▶ [LISTED ENTRIES]
■ ■ ■ ■ ■

(** X8: [split] undoes [cat]: when [cat] accepts well-formed tensors, none
    of them of shape [(0,)], [split] applied to its two results returns the
    tensors it was given; the concatenation is well formed and its size
    along [dim] is the sum of theirs. *)
Theorem split_cat_round_trip (tensors : list Tensor) (dim : nat)
    (c : Tensor) (spec : list nat) :
  Forall wf tensors ->
  Forall (fun t => legacy_empty t = false) tensors ->
  cat tensors dim = inr (c, spec) ->
  split c spec = inr tensors /\ wf c /\
  size c dim = Some (list_sum (map (fun t => size_or_0 t dim) tensors)).
Proof.
  intros Hwf Hleg H.
  destruct (cat_inr _ _ _ _ Hleg H) as (sh0 & Ed & Hshape & -> & ->).
  destruct (split_glued sh0 dim tensors Ed Hwf Hshape) as [Hsplit Hc].
  split; [exact Hsplit|]. split; [exact Hc|].
  unfold size. cbn [tshape]. apply set_dim_size. lia.
Qed.

End TensorFacts.

Lemma split_cat_round_trip_witness :
  exists c spec,
    Tensors.cat [Tensors.mkTensor [2; 1]%nat [1; 2];
                 Tensors.mkTensor [2; 2]%nat [3; 4; 5; 6]] 1 = inr (c, spec) /\
    Tensors.tvals c = [1; 3; 4; 2; 5; 6] /\
    Tensors.split c spec = inr [Tensors.mkTensor [2; 1]%nat [1; 2];
                                Tensors.mkTensor [2; 2]%nat [3; 4; 5; 6]].
Proof.
  eexists. eexists. split; [reflexivity|]. split; [reflexivity|].
  refine (proj1 (split_cat_round_trip
            [Tensors.mkTensor [2; 1]%nat [1; 2]; Tensors.mkTensor [2; 2]%nat [3; 4; 5; 6]]
            1 _ _ _ _ eq_refl)).
  - repeat constructor.
  - repeat constructor.
Defined.

(** *** [stretch_tensor] *)

Section StretchFacts.
Import Tensors.

Lemma sort_insert_perm d l : Permutation (d :: l) (sort_insert d l).
Proof.
  induction l as [|x l IH]; cbn; [reflexivity|].
  destruct (d <=? x)%nat; [reflexivity|].
  rewrite perm_swap. now constructor.
Qed.

Lemma sorted_perm dims : Permutation dims (sorted dims).
Proof.
  induction dims as [|d dims IH]; cbn; [constructor|].
  rewrite <- sort_insert_perm. now constructor.
Qed.

Lemma sort_insert_ascending d l : ascending l -> ascending (sort_insert d l).
Proof.
  induction l as [|x l IH]; cbn; [intros _; split; [constructor|exact I]|].
  intros [Hx Hl]. destruct (d <=? x)%nat eqn:E.
  - apply Nat.leb_le in E. cbn. split; [|split; assumption].
    constructor; [exact E|]. eapply Forall_impl; [|exact Hx]. cbn. intros; lia.
  - apply Nat.leb_gt in E. cbn. split; [|now apply IH].
    apply (Permutation_Forall (sort_insert_perm d l)).
    constructor; [lia|exact Hx].
Qed.

Lemma sorted_ascending dims : ascending (sorted dims).
Proof.
  induction dims as [|d dims IH]; cbn; [exact I|]. now apply sort_insert_ascending.
Qed.

Lemma list_insert_length i x l : length (list_insert i x l) = S (length l).
Proof.
  unfold list_insert. rewrite length_app. cbn. rewrite length_firstn, length_skipn. lia.
Qed.

Lemma list_insert_numel i l : numel (list_insert i 1%nat l) = numel l.
Proof.
  unfold list_insert. rewrite <- (firstn_skipn i l) at 3.
  rewrite !numel_app.
  change (numel (1%nat :: skipn i l)) with (1 * numel (skipn i l))%nat. lia.
Qed.

Lemma list_insert_before i x l p :
  (p < i)%nat -> (p < length l)%nat -> nth p (list_insert i x l) 0%nat = nth p l 0%nat.
Proof.
  intros Hp Hl. unfold list_insert.
  rewrite app_nth1 by (rewrite length_firstn; lia).
  rewrite <- (firstn_skipn i l) at 2.
  rewrite app_nth1 by (rewrite length_firstn; lia). reflexivity.
Qed.

Lemma list_insert_at i x l :
  (i <= length l)%nat -> nth i (list_insert i x l) 0%nat = x.
Proof.
  intros Hi. unfold list_insert.
  rewrite app_nth2 by (rewrite length_firstn; lia).
  rewrite length_firstn, Nat.min_l, Nat.sub_diag by exact Hi. reflexivity.
Qed.

Lemma list_insert_after i x l p :
  (i <= p)%nat -> (i <= length l)%nat ->
  nth (S p) (list_insert i x l) 0%nat = nth p l 0%nat.
Proof.
  intros Hp Hi. unfold list_insert.
  rewrite app_nth2 by (rewrite length_firstn; lia).
  rewrite length_firstn, Nat.min_l by exact Hi.
  replace (S p - i)%nat with (S (p - i)) by lia. cbn [nth].
  rewrite nth_skipn. f_equal. lia.
Qed.

Lemma stretch_size_length dims : forall sz added,
  length (stretch_size sz added dims) = (length sz + length dims)%nat.
Proof.
  induction dims as [|d dims IH]; intros sz added; cbn; [lia|].
  rewrite IH, list_insert_length. lia.
Qed.

Lemma stretch_size_numel dims : forall sz added,
  numel (stretch_size sz added dims) = numel sz.
Proof.
  induction dims as [|d dims IH]; intros sz added; cbn [stretch_size]; [reflexivity|].
  rewrite IH. apply list_insert_numel.
Qed.

(** Later insertions happen behind an earlier position. *)
Lemma stretch_size_keeps dims : forall sz added p,
  Forall (fun d => (p < added + d)%nat) dims -> (p < length sz)%nat ->
  nth p (stretch_size sz added dims) 0%nat = nth p sz 0%nat.
Proof.
  induction dims as [|d dims IH]; intros sz added p H Hp; [reflexivity|].
  inversion H; subst. cbn [stretch_size].
  rewrite IH.
  - apply list_insert_before; assumption.
  - eapply Forall_impl; [|eassumption]. cbn. intros; lia.
  - rewrite list_insert_length. lia.
Qed.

■ ■ ■ ■ ■

▶ [TO DO] Among the records, find every line with the word "Hshape" and copy it.

▶ [ANSWER SPACE]
  destruct (cat_inr _ _ _ _ Hleg H) as (sh0 & Ed & Hshape & -> & ->).
  destruct (split_glued sh0 dim tensors Ed Hwf Hshape) as [Hsplit Hc].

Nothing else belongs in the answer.